Lemma emptied_lab f l n s g s' g' m :
  emptied f l n s g s' g' m → lab g f = Some l → lab g' f = Some l.
Proof. intros (_ & Hp & _) Hl. by apply (pr_keep _ _ _ _ _ _ Hp), below_not. Qed.

(** One more slot is not present. *)
Lemma emptied_next f l n s g s' g' m :
  wf K (set_phys m s') g' → pruned (below l n) f s g s' g' →
  (∀ x l' j, lab g' x = Some l' → x ≠ f → 0 ≤ j < 512 → entry_at m x j = entry_at (phys s') x j) →
  (∀ j, 0 ≤ j ≤ n → present (entry_at m f j) = false) →
  (∀ j, n < j < 512 → entry_at m f j = entry_at (phys s) f j ∧ entry_at (phys s') f j = entry_at (phys s) f j) →
  lab g f = Some l → 0 ≤ n < 512 → emptied f l (n + 1) s g s' g' m.
Proof.
  intros W Hp Hm H0 H1 Hl Hn. pose proof (H0 n ltac:(lia)) as P.
  assert (lab g' f = Some l) as Hl' by (by apply (pr_keep _ _ _ _ _ _ Hp), below_not).
  split; [done|]. split_and!; [|done| |].
  - assert (∀ x l', lab g' x = Some l' → ¬ below l (n + 1) l') as Hno.
    { intros x l' Hx [Hb|(_ & q & ->)]%below_succ; [by apply (pr_sub _ _ _ _ _ _ Hp) in Hx as [_ ?]|].
      by apply (absent_below _ g' f l n x q W Hl' P) in Hx. }
    destruct Hp as [P1 P2 P3 P4 P5 P6 P7 P8 P9 P10]. constructor; try done.
    + intros x l' Hx Hb. apply P3; [done|]. intros ?. apply Hb, below_succ. by left.
    + intros x l' Hx. split; [by apply P4|by apply (Hno x)].
    + intros x l' Hx [Hb|(Hb & q & Hq)]%below_succ; [by apply (P5 x l')|].
      pose proof (P3 x l' Hx Hb) as Hx'. exfalso. apply (Hno x l' Hx'), below_succ. right. eauto.
    + intros x l' j Hx Hb. apply (P8 x l'); [done|]. intros ?. apply Hb, below_succ. by left.
  - intros j Hj. apply H0. lia.
  - intros j Hj. apply H1. lia.
Qed.

Lemma emptied_skip f l n s g s' g' m :
  emptied f l n s g s' g' m → lab g f = Some l → 0 ≤ n < 512 → present (entry_at m f n) = false →
  emptied f l (n + 1) s g s' g' m.
Proof.
  intros (W & Hp & Hm & H0 & H1) Hl Hn P. apply emptied_next; try done.
  - intros j Hj. destruct (decide (j = n)) as [->|]; [done|]. apply H0. lia.
  - intros j Hj. apply H1. lia.
Qed.

(** ** The last level *)

Lemma fl_drop_sub s g d x : x ∈ fl g → x ∈ fl_drop s g d.
Proof. unfold fl_drop. destruct (_ =? _); set_solver. Qed.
_____
#### EXERCISE DETAILS:
Print only what lies in the material above starting at the line with "split; [done|]. split_and!; [|done| |]." and ending at the line with "apply (P5 x l')|].", every line exactly as given.

#### RESULT FOR THIS TASK:
  split; [done|]. split_and!; [|done| |].
  - assert (∀ x l', lab g' x = Some l' → ¬ below l (n + 1) l') as Hno.
    { intros x l' Hx [Hb|(_ & q & ->)]%below_succ; [by apply (pr_sub _ _ _ _ _ _ Hp) in Hx as [_ ?]|].
      by apply (absent_below _ g' f l n x q W Hl' P) in Hx. }
    destruct Hp as [P1 P2 P3 P4 P5 P6 P7 P8 P9 P10]. constructor; try done.
    + intros x l' Hx Hb. apply P3; [done|]. intros ?. apply Hb, below_succ. by left.
    + intros x l' Hx. split; [by apply P4|by apply (Hno x)].
    + intros x l' Hx [Hb|(Hb & q & Hq)]%below_succ; [by apply (P5 x l')|].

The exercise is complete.